Why we didn’t get a Christmas tree

Christmas lightsI had a little trouble getting into the Christmas spirit this year.  Could be because I didn’t once watch The Grinch, Charlie Brown’s Christmas, The Christmas Story or It’s a Wonderful Life.  Could be because I started singing Christmas songs in September with a community chorus and the carols all invaded my head as earworms.  Could be because we put colored lights in the front window last Christmas and liked them so much that we never took them down.  Could be because we didn’t get a tree.

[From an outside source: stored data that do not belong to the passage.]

Lemma cardKeys_distinct_witness :
  let projects :=
    [project_stub 1 true; project_stub 2 false; project_stub 3 true] in
  NoDup (cardKeys (featuredProjects projects))
  /\ NoDup (cardKeys (otherProjects projects))
  /\ NoDup (cardKeys (featuredProjects projects)
            ++ cardKeys (otherProjects projects))
  /\ (List.length (featuredProjects projects)
      + List.length (otherProjects projects))%nat
     = List.length projects.
Proof.
  apply (cardKeys_distinct
           [project_stub 1 true; project_stub 2 false; project_stub 3 true]).
  repeat constructor; simpl; intuition discriminate.
Defined.

(** * The life cycle of the counter *)

Section CounterLifeCycle.

Context {num : Type} {N : JSNumber num}.
Variable value : num.

Lemma running_cleanup (c : Counter num) : running (cleanup c) = false.
Proof.
  unfold cleanup, running.
  destruct (timer c) eqn:E; simpl; rewrite ?E; reflexivity.
Qed.

Lemma handle_halted (e : Event) (c : Counter num) :
  isInView c = true -> running c = false -> handle value e c = c.
Proof.
  intros V R. destruct e as [b|]; simpl.
  - apply visibility_latched. exact V.
  - apply tick_halted. exact R.
Qed.

(** X10.  After the clean-up of the effect (the component is unmounted, or
    the effect is about to run again) the interval is dead: however often
    the host timer fires, [setCount] is not called and nothing changes; the
    clean-up itself leaves the shown value as it is. *)
Theorem cleanup_silences (c : Counter num) (n : nat) :
  count (cleanup c) = count c
  /\ displayed value (repeat Tick n) (cleanup c) = []
  /\ run value (repeat Tick n) (cleanup c) = cleanup c.
Proof.
  split; [unfold cleanup; destruct (timer c); reflexivity|].
  split.
  - apply displayed_halted. apply running_cleanup.
  - apply run_halted. apply running_cleanup.
Qed.

(** X11.  A counter that has been triggered and whose interval is cleared is
    at rest for good: no sequence of timer firings and visibility signals
    calls [setCount] or changes the component. *)
Theorem finished_is_final (es : list Event) (c : Counter num) :
  isInView c = true ->
  running c = false ->
  run value es c = c /\ displayed value es c = [].
Proof.
  intros V R. induction es as [|e es [IH1 IH2]]; [split; reflexivity|].
  split.
  - simpl. rewrite (handle_halted e c V R). exact IH1.
  - simpl. rewrite (handle_halted e c V R), R.
    destruct e; exact IH2.
Qed.


End CounterLifeCycle.

Lemma finished_is_final_witness :
  run 10%Q [Tick; Visible false; Visible true; Tick] (halted 10%Q 10%Q)
  = halted 10%Q 10%Q
  /\ displayed 10%Q [Tick; Visible false; Visible true; Tick]
       (halted 10%Q 10%Q) = [].
Proof.
  apply (finished_is_final 10%Q [Tick; Visible false; Visible true; Tick]
           (halted 10%Q 10%Q)); reflexivity.
Defined.

(** * Doubles: targets on which the counter does not stop *)

Lemma accumulate_fixed {num : Type} {N : JSNumber num} (value s : num) :
  add s (increment value) = s ->
  forall k, accumulate value k s = s.
Proof.
  intros H k. induction k as [|k IH]; [reflexivity|].
  rewrite accumulate_shift, H. exact IH.
Qed.

Lemma spec_accumulator_stuck {num : Type} {N : JSNumber num}
    (value s : num) :
  add (lit 0) (increment value) = s ->
  add s (increment value) = s ->
  forall k, spec_accumulator value (S k) = s.
Proof.
  intros H0 H k.
  rewrite spec_accumulator_accumulate, accumulate_shift, H0.
  apply accumulate_fixed. exact H.
Qed.

Lemma samples_stuck {num : Type} {N : JSNumber num} (value s : num) :
  add (lit 0) (increment value) = s ->
  add s (increment value) = s ->
  geb s value = false ->
  forall n,
    samples value n = repeat (floor s) n
    /\ running (run value (repeat Tick n) triggered) = true.
Proof.
  intros H0 H G n.
  destruct (samples_below value n) as [S1 [_ R1]].
  { intros [|k] Hk; [lia|].
    rewrite (spec_accumulator_stuck value s H0 H). exact G. }
  split; [|exact R1]. rewrite S1.
  rewrite <- seq_shift, map_map.
  rewrite (map_ext _ (fun _ => floor s)).
  - rewrite map_const, length_seq. reflexivity.
  - intro k. rewrite (spec_accumulator_stuck value s H0 H). reflexivity.
Qed.

(** X16.  Under IEEE-754 doubles the counter does not always come to its
    end.  With target NaN every test [start >= end] fails, so every firing
    shows NaN and the interval is never cleared.  With the smallest positive
    double as target the increment rounds to zero, so the accumulator stays
    at 0, every firing shows 0 and the target is never reached. *)
Theorem Binary64_never_stops (n : nat) :
  (samples S754_nan n = repeat S754_nan n
   /\ running (run S754_nan (repeat Tick n) triggered) = true)
  /\ (SFltb (lit 0) B64_min_positive = true
      /\ increment B64_min_positive = S754_zero false
      /\ samples B64_min_positive n = repeat (S754_zero false) n
      /\ running (run B64_min_positive (repeat Tick n) triggered) = true).
Proof.
  split.
  - exact (samples_stuck S754_nan S754_nan eq_refl eq_refl eq_refl n).
  - split; [reflexivity|]. split; [reflexivity|].
    exact (samples_stuck B64_min_positive (S754_zero false)
             eq_refl eq_refl eq_refl n).
Qed.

K and Z’s Top 10 reasons for not getting a tree:  (yes, thank you, Mr. Letterman’s list writers)

10.  kittens

9. being green. (although most Christmas trees are sustainably farmed and go back to the earth as slightly acidic town compost)

8.  laziness

7.  expense.  (although we know where to find the $10 cheapies)

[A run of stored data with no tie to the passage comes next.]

(** * libyang input handlers, parser context checks and LYB constants

    A shallow embedding of [src/in.c] and [src/lyb.h], and the properties
    the format description states about them.

    Conventions of the embedding:
    - [size_t] is the 64-bit unsigned type; a value converted to it is
      reduced modulo [2^64] ([to_size_t]);
    - a pointer is its address, a [Z]; [NULL] is address 0.  Pointer
      arithmetic is plain addition of addresses, the difference of two
      pointers converted to [size_t] wraps as the C conversion does.  The
      sum [p + n] is the C pointer as long as it is an address,
      [0 <= p + n < 2^64]; a property that speaks of an advanced pointer
      where nothing bounds it (a handler without a length) assumes so;
    - an out-parameter [T **p] is an [option (option T')]: [None] is a
      [NULL] [p], [Some c] is a valid [p] whose cell holds [c];
    - calls that leave [in.c] (mapping, allocation, opening a file) read
      their answer from a [system] record and are written to a trace. *)

From Stdlib Require Import ZArith List Bool String Lia.
From Stdlib Require Import Strings.Byte Strings.Ascii.
Import ListNotations.
Local Open Scope Z_scope.

(** ** C types shared by the two files *)

Definition SIZE_BITS : Z := 64.

Definition to_size_t (z : Z) : Z := z mod 2 ^ SIZE_BITS.

Definition in_size_t (z : Z) : Prop := 0 <= z < 2 ^ SIZE_BITS.

Definition UINT8_MAX : Z := 255.

Definition to_uint8 (z : Z) : Z := z mod 256.

Definition NULL : Z := 0.

(** The members of [LY_ERR] that [in.c] names. *)
Inductive LY_ERR : Set :=
| LY_SUCCESS
| LY_EMEM
| LY_ESYS
| LY_EINVAL
| LY_EVALID
| LY_EDENIED.

Module LyIn.

(** ** Input handlers ([in.c]) *)

Inductive LY_IN_TYPE : Set :=
| LY_IN_ERROR
| LY_IN_FD
| LY_IN_FILE
| LY_IN_FILEPATH
| LY_IN_MEMORY.

(** The [method] union of a handler; [method_zero] is the all-zero union
    that [calloc] leaves. *)
Inductive ly_in_method : Set :=
| method_zero
| method_fd (fd : Z)
| method_f (f : Z)
| method_fpath (fd : Z) (filepath : string).

Record ly_in : Set := mk_ly_in {
  type : LY_IN_TYPE;
  current : Z;
  func_start : Z;
  start : Z;
  length : Z;
  method : ly_in_method
}.

Definition set_current (i : ly_in) (p : Z) : ly_in :=
  mk_ly_in (type i) p (func_start i) (start i) (length i) (method i).

Definition set_type_method (i : ly_in) (t : LY_IN_TYPE) (m : ly_in_method) : ly_in :=
  mk_ly_in t (current i) (func_start i) (start i) (length i) m.

(** What the functions called from [in.c] answer, and the trace of the
    calls made. *)
Record system : Type := mk_system {
  ly_mmap : Z -> LY_ERR * Z * Z;   (* fd -> (return value, *length, *addr) *)
  calloc_ok : bool;                (* does calloc() return memory *)
  fileno : Z -> Z;                 (* FILE * -> descriptor *)
  c_open : string -> Z             (* open(path, O_RDONLY) *)
}.

Inductive event : Set :=
| ev_logarg (arg : string)
| ev_logerr (code : LY_ERR) (msg : string)
| ev_logmem
| ev_mmap (fd : Z)
| ev_munmap (addr len : Z)
| ev_calloc
| ev_open (path : string)
| ev_free_path (path : string).

Definition outcome : Type := LY_ERR * option (option ly_in) * list event.

Definition ret_of (o : outcome) : LY_ERR := fst (fst o).
Definition cell_of (o : outcome) : option (option ly_in) := snd (fst o).
Definition trace_of (o : outcome) : list event := snd o.


(** [ly_in_new_fd] *)
Definition ly_in_new_fd (sys : system) (fd : Z) (inp : option (option ly_in)) : outcome :=
  if fd <? 0 then (LY_EINVAL, inp, [ev_logarg "fd >= 0"])
  else match inp with
  | None => (LY_EINVAL, None, [ev_logarg "in"])
  | Some cell =>
    match ly_mmap sys fd with
    | (LY_SUCCESS, len, addr) =>
      if addr =? NULL then
        (LY_EINVAL, Some cell, [ev_mmap fd; ev_logerr LY_EINVAL "Empty input file."])
      else if calloc_ok sys then
        (LY_SUCCESS,
         Some (Some (mk_ly_in LY_IN_FD addr addr addr len (method_fd fd))),
         [ev_mmap fd; ev_calloc])
      else
        (LY_EMEM, Some None, [ev_mmap fd; ev_calloc; ev_logmem; ev_munmap addr len])
    | (e, _, _) => (e, Some cell, [ev_mmap fd])
    end
  end.

(** [ly_in_new_file]; [f] is the [FILE *]. *)
Definition ly_in_new_file (sys : system) (f : Z) (inp : option (option ly_in)) : outcome :=
  if f =? NULL then (LY_EINVAL, inp, [ev_logarg "f"])
  else match inp with
  | None => (LY_EINVAL, None, [ev_logarg "in"])
  | Some _ =>
    match ly_in_new_fd sys (fileno sys f) inp with
    | (LY_SUCCESS, Some (Some h), tr) =>
      (LY_SUCCESS, Some (Some (set_type_method h LY_IN_FILE (method_f f))), tr)
    | o => o
    end
  end.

6.  our decorations are under a significant pile of books and plants.

5.  kittens

4.  it’s a fire hazard when you leave the tree up until Easter.

3.  the dog might mistake it for “outside”.

2.  Where would we put it?  There’s a chair there…  (Do you all know about my thing for chairs yet?  Another post perhaps.)

1.  kittens

Given how the kittens have taken to certain houseplants like the aspidistra and the cyperus (subject of a future post), Z and I didn’t think we’d cope especially well with a fallen tree in our already crowded living room.  It’s not that we don’t like giving Audrey and Pigeon things to play with – we definitely do and I’m more than willing to sacrifice any non-toxic plant.  But a Christmas tree loaded with ancestral ornaments seemed like too extravagant a gift for our first year together.  So the kittens are sleeping on tissue paper, chewing on ribbon and we’re wondering was that Christmas just then and we missed it?  Thank goodness there are 12 days – there’s still time to send out cards (I probably won’t though) and get totally into it.  Merry Merry, everyone!

(Donations have been given in everyone’s honor to Heifer Project, Southside Community Land Trust, Amnesty International, the Nature Conservancy and WRNI)

Bite my shiny metal aspidistra

Bite me, says Audrey and Pigeon complies

I’m planning on doing a series of houseplant posts at work but I feel like if I don’t get Aspidistra eliator a little bit out of my system here, I might be inclined to say inappropriate things about it there – like “bite my shiny metal aspidistra”. (Are there any other Futurama fans out there?)

I have a pretty big aspidistra (yup) that I have ignored for years.  Ignorance is bliss.  This thing never even had pests before the kittens came along.  I didn’t really know about Cast Iron plants before I had to water the ones at work but it turns out that they are a Victorian cult classic and now I and the kiddens would be bereft without one in some dark corner somewhere.  My Cast Iron plant spends the summer outside in as much shade as I can find for it (see evidence of sun scorch on a few of the leaves – I haven’t groomed the plant for the sake of the kittehs.  I figure the more leaves it has, the less likely they’ll damage all of the new pretty ones.  Twisted Aspidistra Logic from a lazy indoor gardener.)  It’s made of tough enough stuff (cast iron perhaps) to live out in the frigid plantry during the winter  – it did last year – but without even knowing how entertaining it could be, this year I put it in my studio where now I watch it like TV.  — Incidentally, an aspidistra was a character named Uncle Rangdo (the ruler of Arg) played by Kenny Baker (R2-D2) on a British gameshow called The Adventure Game.  Audrey and Pigeon use my Uncle as one of their Jungle Jims and it is faring better than anyone else in the plant family that they have chosen to abuse.  More on those guys later.

I have posted an entire aspidistra vs. kitteh vs. kitteh  fight on my flickr…  Do you have a Cast Iron plant?  Do you remember to water it every once in a while?